Data for this task START

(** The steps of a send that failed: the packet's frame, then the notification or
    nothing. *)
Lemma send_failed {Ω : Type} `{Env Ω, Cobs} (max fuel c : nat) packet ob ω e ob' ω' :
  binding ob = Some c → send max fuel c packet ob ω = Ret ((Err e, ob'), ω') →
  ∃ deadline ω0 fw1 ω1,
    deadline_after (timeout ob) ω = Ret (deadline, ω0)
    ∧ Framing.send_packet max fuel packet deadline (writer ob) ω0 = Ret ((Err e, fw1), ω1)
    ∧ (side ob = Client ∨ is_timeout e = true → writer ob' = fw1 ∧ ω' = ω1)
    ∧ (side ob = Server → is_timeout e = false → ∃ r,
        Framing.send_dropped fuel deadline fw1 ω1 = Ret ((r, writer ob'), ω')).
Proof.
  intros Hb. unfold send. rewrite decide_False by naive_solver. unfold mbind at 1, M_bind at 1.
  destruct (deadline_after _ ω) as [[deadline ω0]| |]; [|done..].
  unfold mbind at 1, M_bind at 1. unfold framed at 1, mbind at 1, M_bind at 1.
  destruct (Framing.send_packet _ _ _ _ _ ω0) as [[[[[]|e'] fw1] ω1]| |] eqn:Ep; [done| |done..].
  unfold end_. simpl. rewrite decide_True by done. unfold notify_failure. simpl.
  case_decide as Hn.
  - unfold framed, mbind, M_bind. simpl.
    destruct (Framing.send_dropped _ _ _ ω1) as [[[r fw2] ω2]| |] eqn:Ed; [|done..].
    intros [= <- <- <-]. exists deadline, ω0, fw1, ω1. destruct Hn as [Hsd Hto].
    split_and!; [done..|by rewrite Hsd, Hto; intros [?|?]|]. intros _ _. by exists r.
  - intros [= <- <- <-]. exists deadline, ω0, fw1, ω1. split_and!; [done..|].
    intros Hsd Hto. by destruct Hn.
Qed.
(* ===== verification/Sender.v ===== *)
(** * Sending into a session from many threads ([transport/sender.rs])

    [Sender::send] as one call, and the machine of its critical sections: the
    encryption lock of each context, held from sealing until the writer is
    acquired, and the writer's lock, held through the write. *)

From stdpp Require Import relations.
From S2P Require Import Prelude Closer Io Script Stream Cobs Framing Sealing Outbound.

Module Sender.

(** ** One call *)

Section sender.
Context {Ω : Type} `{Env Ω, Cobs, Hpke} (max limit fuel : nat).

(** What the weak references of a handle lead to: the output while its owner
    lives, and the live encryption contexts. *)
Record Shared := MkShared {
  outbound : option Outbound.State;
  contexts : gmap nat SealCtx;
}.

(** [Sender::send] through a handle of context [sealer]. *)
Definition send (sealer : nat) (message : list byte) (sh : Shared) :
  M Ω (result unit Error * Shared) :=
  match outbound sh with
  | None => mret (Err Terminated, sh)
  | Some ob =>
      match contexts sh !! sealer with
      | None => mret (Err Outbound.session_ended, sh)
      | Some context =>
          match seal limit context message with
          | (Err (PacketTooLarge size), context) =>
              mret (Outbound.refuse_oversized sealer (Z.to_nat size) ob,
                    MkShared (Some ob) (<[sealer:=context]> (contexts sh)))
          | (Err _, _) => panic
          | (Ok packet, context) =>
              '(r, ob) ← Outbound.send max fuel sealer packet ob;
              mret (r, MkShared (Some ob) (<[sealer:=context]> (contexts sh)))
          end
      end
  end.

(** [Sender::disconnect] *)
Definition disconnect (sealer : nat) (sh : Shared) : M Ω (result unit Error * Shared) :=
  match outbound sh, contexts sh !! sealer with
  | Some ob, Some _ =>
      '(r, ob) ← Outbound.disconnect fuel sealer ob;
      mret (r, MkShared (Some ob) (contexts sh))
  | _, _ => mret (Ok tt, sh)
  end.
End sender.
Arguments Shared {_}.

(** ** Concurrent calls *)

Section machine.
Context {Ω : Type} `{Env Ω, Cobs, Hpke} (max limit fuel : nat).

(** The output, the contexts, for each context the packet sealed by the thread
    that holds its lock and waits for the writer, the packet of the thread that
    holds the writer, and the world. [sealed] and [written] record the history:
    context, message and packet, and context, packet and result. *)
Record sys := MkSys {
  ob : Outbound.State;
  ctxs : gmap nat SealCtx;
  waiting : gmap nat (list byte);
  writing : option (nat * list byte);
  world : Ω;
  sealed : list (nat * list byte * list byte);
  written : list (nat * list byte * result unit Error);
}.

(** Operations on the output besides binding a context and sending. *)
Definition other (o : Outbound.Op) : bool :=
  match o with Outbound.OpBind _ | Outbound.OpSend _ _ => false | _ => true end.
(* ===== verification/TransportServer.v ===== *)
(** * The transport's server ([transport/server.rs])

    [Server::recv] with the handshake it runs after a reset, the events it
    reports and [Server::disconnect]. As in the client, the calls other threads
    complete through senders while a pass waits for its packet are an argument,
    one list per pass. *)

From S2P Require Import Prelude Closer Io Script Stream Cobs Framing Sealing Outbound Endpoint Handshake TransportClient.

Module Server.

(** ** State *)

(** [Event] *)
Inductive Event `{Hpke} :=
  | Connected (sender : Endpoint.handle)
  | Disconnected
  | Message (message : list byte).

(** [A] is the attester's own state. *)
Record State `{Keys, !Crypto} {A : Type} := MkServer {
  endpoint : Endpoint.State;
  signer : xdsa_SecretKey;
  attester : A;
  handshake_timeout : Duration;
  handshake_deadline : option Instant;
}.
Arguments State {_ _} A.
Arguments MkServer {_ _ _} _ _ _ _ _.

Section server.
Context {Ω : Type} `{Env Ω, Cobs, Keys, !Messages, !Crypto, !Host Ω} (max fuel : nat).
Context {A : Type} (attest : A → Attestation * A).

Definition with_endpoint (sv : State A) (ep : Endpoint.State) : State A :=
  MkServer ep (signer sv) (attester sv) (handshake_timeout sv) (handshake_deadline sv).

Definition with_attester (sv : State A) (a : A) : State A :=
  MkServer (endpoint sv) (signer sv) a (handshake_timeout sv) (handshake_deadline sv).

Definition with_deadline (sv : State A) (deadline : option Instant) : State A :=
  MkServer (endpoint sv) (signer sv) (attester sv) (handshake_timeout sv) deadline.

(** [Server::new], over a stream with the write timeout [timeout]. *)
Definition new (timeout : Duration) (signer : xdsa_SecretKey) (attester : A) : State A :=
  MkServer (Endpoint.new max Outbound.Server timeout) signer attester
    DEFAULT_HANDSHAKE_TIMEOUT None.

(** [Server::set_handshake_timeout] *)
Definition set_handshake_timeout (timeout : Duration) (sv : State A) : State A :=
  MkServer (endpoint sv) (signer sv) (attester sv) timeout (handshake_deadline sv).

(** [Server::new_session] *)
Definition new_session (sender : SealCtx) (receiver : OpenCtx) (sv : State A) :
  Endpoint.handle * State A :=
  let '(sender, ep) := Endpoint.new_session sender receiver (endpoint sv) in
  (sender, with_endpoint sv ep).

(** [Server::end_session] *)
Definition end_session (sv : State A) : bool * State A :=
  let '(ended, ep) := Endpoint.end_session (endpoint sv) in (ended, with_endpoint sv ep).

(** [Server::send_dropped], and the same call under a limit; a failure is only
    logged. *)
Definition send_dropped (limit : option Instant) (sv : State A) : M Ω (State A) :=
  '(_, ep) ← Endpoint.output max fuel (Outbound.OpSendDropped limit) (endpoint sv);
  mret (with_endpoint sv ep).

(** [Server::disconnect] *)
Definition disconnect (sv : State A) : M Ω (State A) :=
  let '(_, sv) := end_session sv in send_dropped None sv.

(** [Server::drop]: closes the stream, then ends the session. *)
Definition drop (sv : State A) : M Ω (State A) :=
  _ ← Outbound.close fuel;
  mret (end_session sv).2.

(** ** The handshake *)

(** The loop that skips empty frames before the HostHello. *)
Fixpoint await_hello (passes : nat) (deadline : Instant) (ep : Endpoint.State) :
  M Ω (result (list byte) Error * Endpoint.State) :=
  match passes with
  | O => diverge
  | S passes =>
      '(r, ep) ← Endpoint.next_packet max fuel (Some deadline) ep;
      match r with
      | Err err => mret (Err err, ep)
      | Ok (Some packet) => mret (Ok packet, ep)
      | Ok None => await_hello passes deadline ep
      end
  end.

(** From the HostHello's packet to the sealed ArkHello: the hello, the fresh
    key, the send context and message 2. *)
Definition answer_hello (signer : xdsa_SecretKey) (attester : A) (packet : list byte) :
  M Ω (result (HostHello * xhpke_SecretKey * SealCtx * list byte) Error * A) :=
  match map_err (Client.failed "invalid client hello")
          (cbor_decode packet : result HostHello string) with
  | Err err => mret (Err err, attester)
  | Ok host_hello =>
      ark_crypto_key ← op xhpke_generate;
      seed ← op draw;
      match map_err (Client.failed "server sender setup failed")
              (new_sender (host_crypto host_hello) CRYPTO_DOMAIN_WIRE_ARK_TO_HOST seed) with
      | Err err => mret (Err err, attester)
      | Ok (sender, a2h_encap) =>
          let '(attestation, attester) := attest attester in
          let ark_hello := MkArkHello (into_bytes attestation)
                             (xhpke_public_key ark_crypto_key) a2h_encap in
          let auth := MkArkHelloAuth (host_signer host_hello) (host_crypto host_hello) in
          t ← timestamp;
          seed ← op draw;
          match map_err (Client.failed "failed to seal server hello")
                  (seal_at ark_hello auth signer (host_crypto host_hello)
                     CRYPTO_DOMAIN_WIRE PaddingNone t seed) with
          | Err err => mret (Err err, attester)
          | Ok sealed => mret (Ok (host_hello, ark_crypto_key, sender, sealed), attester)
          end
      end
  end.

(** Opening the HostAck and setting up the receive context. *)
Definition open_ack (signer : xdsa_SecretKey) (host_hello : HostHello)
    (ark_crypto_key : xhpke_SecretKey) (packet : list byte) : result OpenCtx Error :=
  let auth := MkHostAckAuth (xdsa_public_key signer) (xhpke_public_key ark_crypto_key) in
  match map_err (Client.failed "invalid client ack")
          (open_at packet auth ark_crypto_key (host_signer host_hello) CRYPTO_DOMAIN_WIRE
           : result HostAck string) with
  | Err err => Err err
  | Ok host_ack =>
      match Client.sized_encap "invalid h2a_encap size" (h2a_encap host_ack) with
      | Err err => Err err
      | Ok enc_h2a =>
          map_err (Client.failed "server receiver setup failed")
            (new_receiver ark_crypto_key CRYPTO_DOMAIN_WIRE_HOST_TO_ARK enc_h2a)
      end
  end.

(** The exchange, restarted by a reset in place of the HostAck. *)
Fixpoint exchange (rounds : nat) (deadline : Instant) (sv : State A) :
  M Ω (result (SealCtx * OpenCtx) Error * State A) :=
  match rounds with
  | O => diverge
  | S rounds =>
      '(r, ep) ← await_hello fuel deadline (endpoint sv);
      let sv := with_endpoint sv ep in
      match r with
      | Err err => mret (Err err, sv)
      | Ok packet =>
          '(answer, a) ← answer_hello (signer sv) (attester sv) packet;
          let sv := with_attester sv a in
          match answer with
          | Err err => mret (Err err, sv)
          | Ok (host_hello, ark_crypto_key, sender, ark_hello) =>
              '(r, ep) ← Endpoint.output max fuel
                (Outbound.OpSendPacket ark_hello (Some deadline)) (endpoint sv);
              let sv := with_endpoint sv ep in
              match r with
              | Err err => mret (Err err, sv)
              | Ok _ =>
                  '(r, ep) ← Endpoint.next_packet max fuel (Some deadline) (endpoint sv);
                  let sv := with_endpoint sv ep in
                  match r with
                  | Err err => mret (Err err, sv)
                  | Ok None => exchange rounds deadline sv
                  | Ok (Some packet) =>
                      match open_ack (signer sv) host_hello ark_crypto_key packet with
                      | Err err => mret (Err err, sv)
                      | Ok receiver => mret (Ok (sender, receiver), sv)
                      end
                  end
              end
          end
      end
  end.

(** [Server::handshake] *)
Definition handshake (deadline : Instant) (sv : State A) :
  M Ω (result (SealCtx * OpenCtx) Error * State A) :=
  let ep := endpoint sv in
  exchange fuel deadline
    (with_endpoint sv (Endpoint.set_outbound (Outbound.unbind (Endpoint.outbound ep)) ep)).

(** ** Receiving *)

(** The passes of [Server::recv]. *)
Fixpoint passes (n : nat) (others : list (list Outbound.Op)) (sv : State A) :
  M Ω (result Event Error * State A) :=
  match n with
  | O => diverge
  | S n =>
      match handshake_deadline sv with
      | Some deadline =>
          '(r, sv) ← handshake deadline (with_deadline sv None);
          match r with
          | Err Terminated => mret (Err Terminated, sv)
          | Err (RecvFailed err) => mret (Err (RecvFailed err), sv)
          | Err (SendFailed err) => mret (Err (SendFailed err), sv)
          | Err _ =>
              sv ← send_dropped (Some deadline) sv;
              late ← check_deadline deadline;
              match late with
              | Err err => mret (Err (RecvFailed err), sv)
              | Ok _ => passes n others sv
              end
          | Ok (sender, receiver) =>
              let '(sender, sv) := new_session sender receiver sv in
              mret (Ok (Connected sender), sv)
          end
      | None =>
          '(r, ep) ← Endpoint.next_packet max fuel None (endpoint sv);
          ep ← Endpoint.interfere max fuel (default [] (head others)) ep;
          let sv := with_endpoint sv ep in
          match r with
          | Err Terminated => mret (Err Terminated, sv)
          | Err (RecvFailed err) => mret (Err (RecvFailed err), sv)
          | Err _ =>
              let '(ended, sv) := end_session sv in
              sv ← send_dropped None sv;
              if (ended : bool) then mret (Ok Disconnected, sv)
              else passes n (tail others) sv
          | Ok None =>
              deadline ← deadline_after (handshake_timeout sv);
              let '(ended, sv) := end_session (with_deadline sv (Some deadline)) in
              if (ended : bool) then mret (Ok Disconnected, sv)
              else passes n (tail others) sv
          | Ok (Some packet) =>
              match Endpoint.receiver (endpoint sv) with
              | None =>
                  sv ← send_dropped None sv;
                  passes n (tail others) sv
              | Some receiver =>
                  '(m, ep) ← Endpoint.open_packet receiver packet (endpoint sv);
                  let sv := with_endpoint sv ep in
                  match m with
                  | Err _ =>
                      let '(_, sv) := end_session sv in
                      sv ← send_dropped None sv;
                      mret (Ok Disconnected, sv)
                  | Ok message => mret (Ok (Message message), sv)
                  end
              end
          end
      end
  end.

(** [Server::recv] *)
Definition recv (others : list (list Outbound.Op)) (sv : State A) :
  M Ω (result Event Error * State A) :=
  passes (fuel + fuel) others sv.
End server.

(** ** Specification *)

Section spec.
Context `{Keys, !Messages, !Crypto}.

Data for this task END
Data for this task START

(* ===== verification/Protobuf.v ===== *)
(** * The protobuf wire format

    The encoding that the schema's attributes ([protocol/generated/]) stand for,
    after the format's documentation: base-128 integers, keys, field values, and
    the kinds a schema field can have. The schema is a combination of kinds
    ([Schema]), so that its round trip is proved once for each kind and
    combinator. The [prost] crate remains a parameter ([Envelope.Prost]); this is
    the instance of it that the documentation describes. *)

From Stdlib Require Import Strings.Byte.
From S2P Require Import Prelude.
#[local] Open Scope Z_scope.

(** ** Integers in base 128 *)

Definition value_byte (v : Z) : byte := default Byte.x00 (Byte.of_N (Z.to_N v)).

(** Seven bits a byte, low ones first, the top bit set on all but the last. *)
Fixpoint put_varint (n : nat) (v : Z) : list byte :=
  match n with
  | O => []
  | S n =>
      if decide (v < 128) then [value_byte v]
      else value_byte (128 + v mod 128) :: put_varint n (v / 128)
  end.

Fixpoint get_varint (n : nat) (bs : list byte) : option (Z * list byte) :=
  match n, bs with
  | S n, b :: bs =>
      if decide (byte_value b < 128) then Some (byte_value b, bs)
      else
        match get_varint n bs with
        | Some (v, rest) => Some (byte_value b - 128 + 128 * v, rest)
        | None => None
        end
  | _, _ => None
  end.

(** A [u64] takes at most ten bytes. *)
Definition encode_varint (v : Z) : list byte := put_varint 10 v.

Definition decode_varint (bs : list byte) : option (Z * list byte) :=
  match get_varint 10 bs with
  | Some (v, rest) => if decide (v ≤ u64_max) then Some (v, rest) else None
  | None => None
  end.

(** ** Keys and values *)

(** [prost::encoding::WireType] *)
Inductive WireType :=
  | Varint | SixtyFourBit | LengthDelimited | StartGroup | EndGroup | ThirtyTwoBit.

Data for this task END

# Activity:
Going through the data above, count each line that contains "while" and give only that figure.

# Task solution:
2